Marvin è l’archetipo degli immortali. Le nostre storie non sono gentili con loro. Gli antichi dei greci erano positivamente psicopatici nel distribuire la dannazione eterna come punizione per tutto, dal rubare il fuoco (il titano Prometeo, che fu legato a una roccia e il cui fegato fu beccato da un’aquila, ogni giorno, per sempre) al vincere una gara di cucito (Aracne, che – con forse limitata lungimiranza – sfidò Atena a una gara di tessitura e fu trasformata in un ragno che gira per sempre quando vinse). Da allora, questo è stato più o meno il destino degli aspiranti immortali: i vampiri sono bloccati nei castelli, i futuri ricchi mantengono la loro giovinezza (ma perdono la loro umanità), e i cercatori di piante, elisir e artefatti vivificanti finiscono mangiati, maledetti o schiacciati sotto templi che crollano. Se mai sei invitato a una ricerca per trovare… beh, qualcosa della vita eterna, l’intero nostro canone letterario dice: non andare.

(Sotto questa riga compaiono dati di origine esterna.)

(** * zk-gas-soundness: gas utilisation of recent blocks

    A shallow embedding of [app.py] and the properties of its three stages:
    the block fetcher [fetch_gas_data], the range analyzer [analyze_blocks]
    and the summarizer [summarize], together with the control flow of [main].

    Python [int] is [Z].  Python [float] is IEEE 754 binary64 with
    round-to-nearest, ties-to-even, modelled exactly (module [Float]).
    The JSON-RPC node is an external object with a state of its own; the
    program talks to it through the three calls of [Web3]. *)

From Stdlib Require Import ZArith Lia Bool List.
From Stdlib.Floats Require SpecFloat.
From stdpp Require Import base gmap strings list pretty.

Local Open Scope Z_scope.

(** ** Binary64 floating point *)

Module Float.

(** Every finite double is an integer multiple of [2^-1074], the smallest
    subnormal.  A finite float is stored as its sign and its magnitude
    counted in that unit; [quantum] is the number of units in [1.0]. *)
Definition quantum : Z := 2 ^ 1074.

(** [2^1024] in units: the first magnitude that is out of range. *)
Definition huge : Z := 2 ^ 2098.

Inductive float : Type :=
  | Ffin (neg : bool) (mag : Z)
  | Finf (neg : bool)
  | Fnan.

(** Nearest integer to [n / d], ties to the even one ([0 <= n], [0 < d]). *)
Definition rhe (n d : Z) : Z :=
  let q := n / d in
  let r := n mod d in
  if 2 * r <? d then q
  else if d <? 2 * r then q + 1
  else if Z.even q then q else q + 1.

(** Exponent (in units) of the last place of a 53-bit significand holding
    the magnitude [n / d]; [0] in the subnormal range. *)
Definition ulp_exp (n d : Z) : Z := Z.max (Z.log2 (n / d) - 52) 0.

(** The representable magnitude nearest to [n / d] units, ties to even,
    with an unbounded exponent range. *)
Definition rnd_mag (n d : Z) : Z :=
  let e := ulp_exp n d in rhe n (d * 2 ^ e) * 2 ^ e.

(** Rounding of the exact result [n / d] units with sign [neg]; magnitudes
    that round to [2^1024] or more overflow to infinity. *)
Definition round_to (neg : bool) (n d : Z) : float :=
  let m := rnd_mag n d in
  if huge <=? m then Finf neg else Ffin neg m.

Definition signed (neg : bool) (m : Z) : Z := if neg then - m else m.

(** The value of a finite float, in units. *)
Definition fval (x : float) : Z :=
  match x with Ffin s m => signed s m | _ => 0 end.

Definition is_finite (x : float) : bool :=
  match x with Ffin _ _ => true | _ => false end.

Definition is_zero (x : float) : bool :=
  match x with Ffin _ m => m =? 0 | _ => false end.
(** * Readwise to Notion synchronisation: a shallow embedding

    This development models [readwise_notion_sync.py] and proves properties
    of its fingerprinting, of the block construction in
    [append_highlights_to_page], of the patch built by [update_notion_page]
    and of the reconciliation loop [full_sync].

    Modelling conventions.
    - A Python [str] handled by the program is a [string]; each
      character stands for one code point below 256 (Latin-1), so slicing
      [t[:n]] is [take n] on the characters.  [normalize_text] is modelled
      a second time, in [Unicode], on texts of any code points, with what
      the interpreter reads in the Unicode character database as a
      parameter; the two models agree on texts of code points below 256.
    - A JSON object received from a service is a record; a key read with
      [.get(k, default)] is an [option] field, [None] standing for an
      absent key.  A key read with [obj[k]] is a mandatory field.  The two
      members whose [null] value makes the program raise, the timestamp of
      a highlight and the number held by a page, are [member] fields, which
      tell [null] from an absent key; elsewhere [null] is outside the
      model.
    - The requests sent to both services are recorded in a trace; the
      services answer through an oracle that sees the requests made so far.
    - [while] loops over paginated answers take a fuel argument; running
      out of fuel is the outcome [Diverge].
    - Progress messages printed by the methods of the class are not
      modelled; the console output of [main] is. *)

From Stdlib Require Import ZArith Ascii String List Sorting.Sorted.
From stdpp Require Import base tactics option list gmap strings sorting pretty.

Local Open Scope string_scope.
Local Open Scope list_scope.

(** ** Text normalisation *)

Module Text.

Abbreviation chars := (list ascii).

(** Python's [str.isspace] and the regular expression class [\s] agree on
    code points below 256: TAB..CR, FS..US, SPACE, NEL and NBSP. *)
Definition is_space (a : ascii) : bool :=
  let n := N_of_ascii a in
  ((9 <=? n) && (n <=? 13) || (28 <=? n) && (n <=? 32)
   || (n =? 133) || (n =? 160))%N.

(** [str.lower] on code points below 256: A..Z and the Latin-1 capitals
    U+00C0..U+00DE, the multiplication sign U+00D7 apart, move up by 32. *)
Definition lower_char (a : ascii) : ascii :=
  let n := N_of_ascii a in
  if ((65 <=? n) && (n <=? 90)
      || (192 <=? n) && (n <=? 222) && negb (n =? 215))%N
  then ascii_of_N (n + 32) else a.

Definition lower (l : chars) : chars := map lower_char l.

(** [re.sub(cc, '', text)] for a literal of two equal characters: leftmost,
    non-overlapping occurrences are removed. *)
Fixpoint remove_double (c : ascii) (l : chars) : chars :=
  match l with
  | a :: ((b :: l') as t) =>
      if Ascii.eqb a c && Ascii.eqb b c then remove_double c l'
      else a :: remove_double c t
  | _ => l
  end.

(** [re.sub(c, '', text)] for a literal of one character. *)
Fixpoint remove_single (c : ascii) (l : chars) : chars :=
  match l with
  | [] => []
  | a :: t => if Ascii.eqb a c then remove_single c t
              else a :: remove_single c t
  end.

Fixpoint lstrip (l : chars) : chars :=
  match l with
  | a :: t => if is_space a then lstrip t else l
  | [] => []
  end.

Fixpoint rstrip (l : chars) : chars :=
  match l with
  | [] => []
  | a :: t =>
      match rstrip t with
      | [] => if is_space a then [] else [a]
      | r => a :: r
      end
  end.

(** [text.strip()] *)
Definition strip (l : chars) : chars := rstrip (lstrip l).

(** [re.sub(r'\s+', ' ', text)]: every maximal run of white space becomes
    one space.  [in_run] tells that the previous character was white
    space, whose run has been replaced already. *)
Fixpoint sub_ws (in_run : bool) (l : chars) : chars :=
  match l with
  | [] => []
  | a :: t =>
      if is_space a
      then (if in_run then sub_ws true t else " "%char :: sub_ws true t)
      else a :: sub_ws false t
  end.

Definition strip_markup (l : chars) : chars :=
  let l := remove_double "*" l in
  let l := remove_single "*" l in
  let l := remove_double "_" l in
  remove_single "_" l.

Definition normalize_chars (l : chars) : chars :=
  let text := strip_markup l in
  let text := sub_ws false (strip text) in
  lower text.

End Text.

(** [ReadwiseNotionSync.normalize_text] *)
Definition normalize_text (text : string) : string :=
  string_of_list_ascii (Text.normalize_chars (list_ascii_of_string text)).

(** ** Text of any code points *)

Module Unicode.

(** A text is the list of its code points. *)
Abbreviation text := (list N).

(** What the interpreter reads in its Unicode character database:
    [Py_UNICODE_ISSPACE], which decides [str.isspace], [str.strip] and
    the class [\s]; [_PyUnicode_ToLowerFull], the lower case of one code
    point, of one to three code points; [_PyUnicode_IsCased] and
    [_PyUnicode_IsCaseIgnorable]. *)
Record Database := {
  db_space : N → bool;
  db_lower : N → list N;
  db_cased : N → bool;
  db_case_ignorable : N → bool
}.

Definition space : N := 32.
Definition asterisk : N := 42.
Definition underscore : N := 95.
Definition capital_sigma : N := 931.
Definition final_sigma : N := 962.
Definition small_sigma : N := 963.

Section Normalize.

Context (U : Database).

Fixpoint skip_ignorable (l : text) : text :=
  match l with
  | c :: t => if db_case_ignorable U c then skip_ignorable t else l
  | [] => []
  end.

(** [handle_capital_sigma]: a capital sigma is lowered to the final sigma
    when a cased code point stands before it and none after it, code
    points that case ignores being skipped on both sides.  [before] is
    the text before the sigma, last code point first. *)
Definition lower_sigma (before after : text) : N :=
  let cased_before :=
    match skip_ignorable before with
    | c :: _ => db_cased U c
    | [] => false
    end in
  let cased_after :=
    match skip_ignorable after with
    | c :: _ => db_cased U c
    | [] => false
    end in
  if cased_before && negb cased_after then final_sigma else small_sigma.

(** [str.lower]: each code point is replaced by its lower case, the
    capital sigma by one of the two small sigmas. *)
Fixpoint lower_from (before : text) (l : text) : text :=
  match l with
  | [] => []
  | c :: t =>
      (if (c =? capital_sigma)%N then [lower_sigma before t]
       else db_lower U c)
      ++ lower_from (c :: before) t
  end.

Definition lower (l : text) : text := lower_from [] l.

(** [re.sub(cc, '', text)] and [re.sub(c, '', text)] for a literal [c]. *)
Fixpoint remove_double (c : N) (l : text) : text :=
  match l with
  | a :: ((b :: l') as t) =>
      if ((a =? c) && (b =? c))%N then remove_double c l'
      else a :: remove_double c t
  | _ => l
  end.

Fixpoint remove_single (c : N) (l : text) : text :=
  match l with
  | [] => []
  | a :: t => if (a =? c)%N then remove_single c t
              else a :: remove_single c t
  end.

Fixpoint lstrip (l : text) : text :=
  match l with
  | a :: t => if db_space U a then lstrip t else l
  | [] => []
  end.

Fixpoint rstrip (l : text) : text :=
  match l with
  | [] => []
  | a :: t =>
      match rstrip t with
      | [] => if db_space U a then [] else [a]
      | r => a :: r
      end
  end.

(** [text.strip()] *)
Definition strip (l : text) : text := rstrip (lstrip l).

(** [re.sub(r'\s+', ' ', text)] *)
Fixpoint sub_ws (in_run : bool) (l : text) : text :=
  match l with
  | [] => []
  | a :: t =>
      if db_space U a
      then (if in_run then sub_ws true t else space :: sub_ws true t)
      else a :: sub_ws false t
  end.

Definition strip_markup (l : text) : text :=
  let l := remove_double asterisk l in
  let l := remove_single asterisk l in
  let l := remove_double underscore l in
  remove_single underscore l.

(** [ReadwiseNotionSync.normalize_text] *)
Definition normalize (l : text) : text :=
  let text := strip_markup l in
  let text := sub_ws false (strip text) in
  lower text.

(** White space in one pass.  [started] tells that a code point other
    than white space was met, [pending] that white space was met after
    it, for which a space is due before the next such code point. *)
Fixpoint collapse (pending started : bool) (l : text) : text :=
  match l with
  | [] => []
  | c :: t =>
      if db_space U c then collapse started started t
      else (if pending then [space] else []) ++ c :: collapse false true t
  end.

(** A code point that [str.lower] leaves alone wherever it stands. *)
Definition stable (d : N) : Prop := d ≠ capital_sigma ∧ db_lower U d = [d].

(** A text without emphasis markup. *)
Definition markup_free (l : text) : Prop :=
  Forall (λ c, c ≠ asterisk ∧ c ≠ underscore) l.

(** A text of white space only. *)
Definition blank (l : text) : Prop := Forall (λ c, db_space U c = true) l.

(** A text whose white space is in order: every white space character is
    a space that stands between two other characters. *)
Fixpoint tidy_from (after_space : bool) (l : text) : bool :=
  match l with
  | [] => negb after_space
  | c :: t =>
      if db_space U c
      then negb after_space && (c =? space)%N && tidy_from true t
      else tidy_from false t
  end.

Definition tidy (l : text) : bool :=
  match l with
  | [] => true
  | _ => tidy_from true l
  end.

(** What the proofs use of the database.  White space: the space is
    white space, the markup characters and the small sigmas are not.
    Lower case: it is never empty, it leaves the space alone, it brings
    in no white space and no markup character, and it is made of code
    points that are their own lower case, the capital sigma not being
    one of them. *)
Record lawful : Prop := {
  space_is_space : db_space U space = true;
  markup_no_space :
    db_space U asterisk = false ∧ db_space U underscore = false;
  sigma_no_space :
    db_space U final_sigma = false ∧ db_space U small_sigma = false;
  lower_some : ∀ c, db_lower U c ≠ [];
  lower_of_space : db_lower U space = [space];
  lower_no_space :
    ∀ c d, db_space U c = false → d ∈ db_lower U c → db_space U d = false;
  lower_no_markup :
    ∀ c d, d ∈ db_lower U c → d = asterisk ∨ d = underscore → c = d;
  lower_stable :
    ∀ c d, d ∈ db_lower U c → d ≠ capital_sigma ∧ db_lower U d = [d];
  sigma_stable :
    db_lower U final_sigma = [final_sigma] ∧
    db_lower U small_sigma = [small_sigma]
}.

(** The database agrees with [Text] on the code points below 256. *)
Definition latin1 : Prop :=
  ∀ a : ascii,
    db_space U (N_of_ascii a) = Text.is_space a ∧
    db_lower U (N_of_ascii a) = [N_of_ascii (Text.lower_char a)].

End Normalize.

Anche se allo stesso tempo il prolungamento della vita è, quasi per definizione, ciò che ci aspettiamo dalla medicina. Sembra strano inquadrare la chemioterapia o i trattamenti cardiovascolari come tecnologie per l’estensione della vita, ma per i malati di cancro e di malattie cardiache è esattamente quello che sono. Più in generale, ci aspettiamo un piccolo aumento dell’aspettativa di vita per ogni nuova generazione. Ogni dieci anni, l’Office for National Statistics rilascia dati su quanto tempo vivono le popolazioni di Inghilterra e Galles, e negli ultimi cinque decenni, l’aspettativa di vita alla nascita è aumentata di circa due-tre anni per decennio. E quando questo aumento si ferma (come è successo alla fine degli anni 2010), gli scienziati vengono radunati per interviste televisive e torchiati su cosa o chi sia da biasimare.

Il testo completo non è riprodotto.